• WHAT TO PRODUCE: Please keep to the lines below from the one with "Inductive AuthClientError : Type" through the one with "Definition uri_line (message", and restate them word for word, ends included.

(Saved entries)
_ _ _ _

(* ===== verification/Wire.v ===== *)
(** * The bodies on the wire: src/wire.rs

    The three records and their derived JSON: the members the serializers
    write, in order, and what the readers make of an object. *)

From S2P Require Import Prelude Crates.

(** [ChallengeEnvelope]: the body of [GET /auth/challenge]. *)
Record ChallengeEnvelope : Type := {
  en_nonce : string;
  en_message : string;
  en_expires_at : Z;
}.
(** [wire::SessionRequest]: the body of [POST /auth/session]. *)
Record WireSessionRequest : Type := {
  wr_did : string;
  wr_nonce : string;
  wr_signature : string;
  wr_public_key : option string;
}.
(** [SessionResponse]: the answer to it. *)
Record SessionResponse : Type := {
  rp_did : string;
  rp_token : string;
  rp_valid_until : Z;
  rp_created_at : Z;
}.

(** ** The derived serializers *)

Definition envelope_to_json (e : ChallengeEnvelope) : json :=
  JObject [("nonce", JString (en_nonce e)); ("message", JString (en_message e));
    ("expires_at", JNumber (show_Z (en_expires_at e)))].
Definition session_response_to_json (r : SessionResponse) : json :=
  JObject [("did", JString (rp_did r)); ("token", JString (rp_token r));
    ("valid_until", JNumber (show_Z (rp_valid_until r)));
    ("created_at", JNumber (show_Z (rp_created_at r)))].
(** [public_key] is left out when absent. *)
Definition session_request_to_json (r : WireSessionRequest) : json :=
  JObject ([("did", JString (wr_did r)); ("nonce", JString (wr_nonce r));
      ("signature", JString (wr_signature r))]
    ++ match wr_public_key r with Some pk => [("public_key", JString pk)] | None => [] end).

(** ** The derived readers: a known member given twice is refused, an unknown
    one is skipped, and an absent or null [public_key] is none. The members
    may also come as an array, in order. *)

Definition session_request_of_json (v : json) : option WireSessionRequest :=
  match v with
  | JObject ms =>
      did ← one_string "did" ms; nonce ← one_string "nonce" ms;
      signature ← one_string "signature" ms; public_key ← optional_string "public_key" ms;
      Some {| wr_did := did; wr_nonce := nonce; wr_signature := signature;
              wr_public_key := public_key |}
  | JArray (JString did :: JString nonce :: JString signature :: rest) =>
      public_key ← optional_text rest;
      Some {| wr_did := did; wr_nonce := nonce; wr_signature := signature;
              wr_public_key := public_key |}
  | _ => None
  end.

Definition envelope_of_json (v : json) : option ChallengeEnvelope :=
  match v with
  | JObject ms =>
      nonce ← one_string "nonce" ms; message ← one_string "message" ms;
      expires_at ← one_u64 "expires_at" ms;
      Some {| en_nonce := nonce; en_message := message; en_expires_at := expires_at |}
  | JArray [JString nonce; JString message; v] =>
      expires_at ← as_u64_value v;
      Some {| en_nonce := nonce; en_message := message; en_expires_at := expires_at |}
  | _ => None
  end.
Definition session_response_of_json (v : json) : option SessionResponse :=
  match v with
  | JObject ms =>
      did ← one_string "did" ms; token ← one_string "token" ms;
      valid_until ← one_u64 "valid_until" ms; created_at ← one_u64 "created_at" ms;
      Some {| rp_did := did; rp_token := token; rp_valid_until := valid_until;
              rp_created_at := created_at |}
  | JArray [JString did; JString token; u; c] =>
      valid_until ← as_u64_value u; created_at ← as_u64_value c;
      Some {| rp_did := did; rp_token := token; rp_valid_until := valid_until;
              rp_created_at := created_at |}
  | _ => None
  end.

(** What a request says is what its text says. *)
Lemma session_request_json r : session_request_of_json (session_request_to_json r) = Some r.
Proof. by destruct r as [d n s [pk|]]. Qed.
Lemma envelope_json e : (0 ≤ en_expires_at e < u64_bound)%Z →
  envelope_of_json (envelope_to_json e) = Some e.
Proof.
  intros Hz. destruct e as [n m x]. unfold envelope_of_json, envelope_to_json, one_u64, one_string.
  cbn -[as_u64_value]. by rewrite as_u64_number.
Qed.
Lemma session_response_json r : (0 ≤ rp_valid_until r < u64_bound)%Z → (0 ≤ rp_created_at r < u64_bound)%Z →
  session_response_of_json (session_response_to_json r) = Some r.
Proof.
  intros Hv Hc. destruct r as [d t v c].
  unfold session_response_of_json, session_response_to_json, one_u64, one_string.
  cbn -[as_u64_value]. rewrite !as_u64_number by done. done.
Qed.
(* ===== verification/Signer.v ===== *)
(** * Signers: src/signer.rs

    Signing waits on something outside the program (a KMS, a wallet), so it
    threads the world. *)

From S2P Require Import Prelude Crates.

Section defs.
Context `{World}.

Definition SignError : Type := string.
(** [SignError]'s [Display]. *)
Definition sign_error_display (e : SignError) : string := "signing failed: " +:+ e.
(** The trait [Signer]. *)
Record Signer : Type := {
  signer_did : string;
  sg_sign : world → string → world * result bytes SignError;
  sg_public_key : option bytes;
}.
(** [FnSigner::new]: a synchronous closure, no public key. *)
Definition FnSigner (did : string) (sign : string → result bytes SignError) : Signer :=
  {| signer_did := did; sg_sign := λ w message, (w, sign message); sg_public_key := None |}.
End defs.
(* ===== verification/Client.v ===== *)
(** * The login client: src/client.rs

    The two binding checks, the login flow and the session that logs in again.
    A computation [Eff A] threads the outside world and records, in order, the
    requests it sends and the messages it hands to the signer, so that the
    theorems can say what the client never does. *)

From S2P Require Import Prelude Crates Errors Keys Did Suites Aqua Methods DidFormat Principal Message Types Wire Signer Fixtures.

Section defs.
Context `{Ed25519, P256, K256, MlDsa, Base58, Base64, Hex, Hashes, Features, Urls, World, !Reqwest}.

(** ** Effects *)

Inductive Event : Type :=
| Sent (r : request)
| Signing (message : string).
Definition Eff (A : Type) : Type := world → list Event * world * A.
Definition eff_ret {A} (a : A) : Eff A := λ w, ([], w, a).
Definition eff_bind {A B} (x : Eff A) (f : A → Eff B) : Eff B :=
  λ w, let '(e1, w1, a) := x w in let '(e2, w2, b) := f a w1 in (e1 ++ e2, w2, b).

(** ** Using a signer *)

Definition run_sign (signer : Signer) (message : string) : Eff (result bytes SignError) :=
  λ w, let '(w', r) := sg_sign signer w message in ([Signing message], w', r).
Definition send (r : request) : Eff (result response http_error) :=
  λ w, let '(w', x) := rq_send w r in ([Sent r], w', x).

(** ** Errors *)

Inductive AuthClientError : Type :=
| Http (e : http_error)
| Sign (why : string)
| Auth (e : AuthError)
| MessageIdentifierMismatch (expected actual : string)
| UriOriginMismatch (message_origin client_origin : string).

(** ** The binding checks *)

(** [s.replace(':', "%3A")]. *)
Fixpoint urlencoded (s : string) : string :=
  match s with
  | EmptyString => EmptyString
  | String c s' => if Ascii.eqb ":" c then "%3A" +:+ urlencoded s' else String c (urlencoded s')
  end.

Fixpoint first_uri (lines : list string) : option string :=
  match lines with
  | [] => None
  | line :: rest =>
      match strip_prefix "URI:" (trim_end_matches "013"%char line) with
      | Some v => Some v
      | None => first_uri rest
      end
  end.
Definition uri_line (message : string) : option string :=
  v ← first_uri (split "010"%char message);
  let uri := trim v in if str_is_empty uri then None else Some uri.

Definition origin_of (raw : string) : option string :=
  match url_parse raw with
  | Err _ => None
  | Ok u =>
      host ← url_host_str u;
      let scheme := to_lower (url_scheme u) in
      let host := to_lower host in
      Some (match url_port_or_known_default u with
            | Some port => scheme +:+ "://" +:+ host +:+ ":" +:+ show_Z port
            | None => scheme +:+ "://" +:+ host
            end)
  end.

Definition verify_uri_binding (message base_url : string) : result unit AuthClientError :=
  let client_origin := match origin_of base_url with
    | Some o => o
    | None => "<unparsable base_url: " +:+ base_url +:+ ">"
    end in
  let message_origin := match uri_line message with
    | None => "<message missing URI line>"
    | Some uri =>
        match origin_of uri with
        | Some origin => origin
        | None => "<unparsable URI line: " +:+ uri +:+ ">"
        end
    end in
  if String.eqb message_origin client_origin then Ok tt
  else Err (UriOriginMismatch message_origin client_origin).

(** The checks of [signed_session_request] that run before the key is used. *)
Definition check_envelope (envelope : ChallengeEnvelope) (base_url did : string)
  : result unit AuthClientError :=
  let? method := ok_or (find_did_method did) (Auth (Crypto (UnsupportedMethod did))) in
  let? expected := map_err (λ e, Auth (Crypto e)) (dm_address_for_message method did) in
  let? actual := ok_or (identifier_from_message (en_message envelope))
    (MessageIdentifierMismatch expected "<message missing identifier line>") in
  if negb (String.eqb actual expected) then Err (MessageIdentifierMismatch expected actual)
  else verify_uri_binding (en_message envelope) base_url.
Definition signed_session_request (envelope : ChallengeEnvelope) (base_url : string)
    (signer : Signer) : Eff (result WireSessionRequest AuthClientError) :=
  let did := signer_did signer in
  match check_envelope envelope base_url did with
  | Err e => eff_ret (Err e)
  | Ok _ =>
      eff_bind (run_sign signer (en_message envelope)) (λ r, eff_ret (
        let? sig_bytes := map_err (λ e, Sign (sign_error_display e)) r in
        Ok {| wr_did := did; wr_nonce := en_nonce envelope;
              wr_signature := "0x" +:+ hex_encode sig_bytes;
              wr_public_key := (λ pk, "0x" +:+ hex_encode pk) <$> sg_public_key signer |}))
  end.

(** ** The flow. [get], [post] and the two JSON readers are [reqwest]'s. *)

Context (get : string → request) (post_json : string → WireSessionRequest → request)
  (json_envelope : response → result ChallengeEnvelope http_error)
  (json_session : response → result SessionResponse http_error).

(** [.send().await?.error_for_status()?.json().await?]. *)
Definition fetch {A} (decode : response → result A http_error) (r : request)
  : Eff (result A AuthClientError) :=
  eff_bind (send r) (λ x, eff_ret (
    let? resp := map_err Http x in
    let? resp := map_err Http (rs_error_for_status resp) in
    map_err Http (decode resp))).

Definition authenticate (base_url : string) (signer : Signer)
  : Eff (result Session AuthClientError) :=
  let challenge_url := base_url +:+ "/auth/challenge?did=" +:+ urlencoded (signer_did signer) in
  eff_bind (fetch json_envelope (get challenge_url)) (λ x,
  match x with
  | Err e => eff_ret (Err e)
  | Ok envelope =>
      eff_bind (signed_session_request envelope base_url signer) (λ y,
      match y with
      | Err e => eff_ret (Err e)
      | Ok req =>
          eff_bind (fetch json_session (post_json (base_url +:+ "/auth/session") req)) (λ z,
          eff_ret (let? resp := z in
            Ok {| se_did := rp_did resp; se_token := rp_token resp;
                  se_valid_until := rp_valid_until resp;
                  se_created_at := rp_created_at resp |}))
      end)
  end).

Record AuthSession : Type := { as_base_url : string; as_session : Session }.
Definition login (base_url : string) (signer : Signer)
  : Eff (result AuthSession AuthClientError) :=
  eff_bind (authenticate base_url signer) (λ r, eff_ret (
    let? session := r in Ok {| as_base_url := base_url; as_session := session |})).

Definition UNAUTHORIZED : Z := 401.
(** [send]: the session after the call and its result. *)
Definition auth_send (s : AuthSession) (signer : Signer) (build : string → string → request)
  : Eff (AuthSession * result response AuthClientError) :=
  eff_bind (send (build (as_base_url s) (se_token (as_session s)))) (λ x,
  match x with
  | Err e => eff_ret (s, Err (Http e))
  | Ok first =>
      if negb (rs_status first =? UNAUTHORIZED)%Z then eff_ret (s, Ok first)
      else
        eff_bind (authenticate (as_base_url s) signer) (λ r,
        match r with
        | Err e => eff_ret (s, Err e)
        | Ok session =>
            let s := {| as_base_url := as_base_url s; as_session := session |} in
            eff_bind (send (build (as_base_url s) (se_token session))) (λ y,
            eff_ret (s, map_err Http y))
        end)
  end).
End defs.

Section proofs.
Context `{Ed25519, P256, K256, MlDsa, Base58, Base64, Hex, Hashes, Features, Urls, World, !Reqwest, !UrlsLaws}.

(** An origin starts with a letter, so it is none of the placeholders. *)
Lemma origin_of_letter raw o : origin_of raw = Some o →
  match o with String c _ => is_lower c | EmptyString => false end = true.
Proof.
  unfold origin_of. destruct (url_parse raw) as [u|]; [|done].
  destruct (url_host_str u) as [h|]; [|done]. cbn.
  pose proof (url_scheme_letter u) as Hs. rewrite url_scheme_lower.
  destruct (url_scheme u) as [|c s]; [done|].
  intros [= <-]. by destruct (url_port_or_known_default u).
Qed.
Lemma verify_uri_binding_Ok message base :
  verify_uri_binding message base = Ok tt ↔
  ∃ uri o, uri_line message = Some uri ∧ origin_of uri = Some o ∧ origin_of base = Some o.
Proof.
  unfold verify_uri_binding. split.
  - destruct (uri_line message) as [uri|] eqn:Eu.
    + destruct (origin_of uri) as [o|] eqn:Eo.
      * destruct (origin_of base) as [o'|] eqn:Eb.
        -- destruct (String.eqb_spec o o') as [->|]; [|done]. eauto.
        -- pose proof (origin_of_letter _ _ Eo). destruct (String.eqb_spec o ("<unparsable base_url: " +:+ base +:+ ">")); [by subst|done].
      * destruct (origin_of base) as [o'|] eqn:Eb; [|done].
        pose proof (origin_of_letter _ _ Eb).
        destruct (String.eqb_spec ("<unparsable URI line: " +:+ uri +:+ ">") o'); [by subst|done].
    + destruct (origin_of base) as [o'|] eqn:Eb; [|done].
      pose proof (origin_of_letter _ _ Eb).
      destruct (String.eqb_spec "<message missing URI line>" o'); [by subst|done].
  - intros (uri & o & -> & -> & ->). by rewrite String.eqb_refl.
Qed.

_ _ _ _

• SOLVED EXERCISE:
Inductive AuthClientError : Type :=
| Http (e : http_error)
| Sign (why : string)
| Auth (e : AuthError)
| MessageIdentifierMismatch (expected actual : string)
| UriOriginMismatch (message_origin client_origin : string).

(** ** The binding checks *)

(** [s.replace(':', "%3A")]. *)
Fixpoint urlencoded (s : string) : string :=
  match s with
  | EmptyString => EmptyString
  | String c s' => if Ascii.eqb ":" c then "%3A" +:+ urlencoded s' else String c (urlencoded s')
  end.

Fixpoint first_uri (lines : list string) : option string :=
  match lines with
  | [] => None
  | line :: rest =>
      match strip_prefix "URI:" (trim_end_matches "013"%char line) with
      | Some v => Some v
      | None => first_uri rest
      end
  end.
Definition uri_line (message : string) : option string :=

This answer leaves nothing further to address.